Friday, October 3, 2008

Confusional


What a wonderful photograph. The other photos I'd seen were great, historical and exciting in a geeky sort of way. Two shuttles on the launch pad simultaneously. That had only happened once before in 1990 with STS-35 and STS-41 poised on pads A and B at the same time. There had been a lot of build up with in NASA for the Saturday morning arrival of Endeavour at pad B, joining Atlantis in launch position. Pictures have made the rounds and the nerdy rocket scientists all have them as wall paper, in sig files, printed out and pinned to the wall...etc. And then I saw this one on someone's lap top in a meeting. Oh...even more sublime than the full day light photos. Wonderfully beautiful. I can't read the name on the copy of the file that I have, else I'd be most happy to credit the photog and sing praises. Whoever you are, excellent job, and you brought even more joy to geek hearts throughout NASA.
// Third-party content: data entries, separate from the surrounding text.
(** A call that the provider confirms, over a displayed list: the list is
    updated; then the stored object is read and written back, and the
    success message is shown, unless reading or writing fails. *)
Lemma deletePullRequest_call_confirmed n r (w : World AdminState) b prs :
  patch_pull net r n = Returns (Ok b) →
  pullRequests (ui w) = Some prs →
  deletePullRequest_call net n r w =
    (Returns tt,
     let asked := requests w ++ [ReqClosePull r n] in
     let report e :=
       mkWorld (updated n r prs (Some (message_or "Failed to delete pull request" e)) (ui w))
               (localStorage w) asked (toasts w) in
     match (load_cached_object w).1 with
     | Throws e => report e
     | Returns c =>
         let text := JSON_stringify {| cache_pullRequests := Some (close_update n r prs);
                                       cache_repositories := cache_repositories c |} in
         match refusal (localStorage w) "allPullRequestsData" text with
         | Some e => report e
         | None =>
             mkWorld (updated n r prs (admin_error (ui w)) (ui w))
                     (<["allPullRequestsData" := text]> (localStorage w))
                     asked (toasts w ++ ["Pull request closed successfully"])
         end
     end).
Proof.
  intros Hp Hs.
  unfold deletePullRequest_call, deletePullRequest_body, load_cached_object, setItem, updated.
  unfold setDeletingPR, setPullRequests, setAdminError. unfold_M.
  simpl. rewrite Hp. simpl. rewrite Hs. simpl.
  destruct (localStorage w !! "allPullRequestsData") as [text|] eqn:Ht; simpl.
  - destruct (truthy text); simpl.
    + destruct (JSON_parse text) as [c|e]; simpl; [|reflexivity].
      destruct (refusal (localStorage w) "allPullRequestsData" _); reflexivity.
    + destruct (refusal (localStorage w) "allPullRequestsData" _); reflexivity.
  - destruct (refusal (localStorage w) "allPullRequestsData" _); reflexivity.
Qed.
However, the joy faded a little too quickly for us with the news that Hubble is in further trouble. It stopped transmitting data. Long story short...processor problem...which isn't necessarily fatal. There is side B for redundancy. However, this has major effect on NASA's launch schedule, and beyond. After this potential dual launch, pad B was going to be shut down so that modification could begin for the Ares I-X test flight, which was to launch in April, 2009. Since the Hubble repair mission is now an unknown, at least for launch date, that puts all the plans for pad work and test flight launch into a quandary. We mushrooms haven't heard anything yet on what's to happen. Of course that's probably just as much about decision making as not passing information around. But it is having an effect on morale, which is a bit fragile these days what with all the NASA bashing and uncertainty over what will become of NASA after the election. The mushroom employees, in the midst of all this, are in an imbroglio. Perhaps that's the reason for the elation over the 50th anniversary a couple of days ago.

In the meantime, until decisions are made and passed on, enjoy the wonderful photo.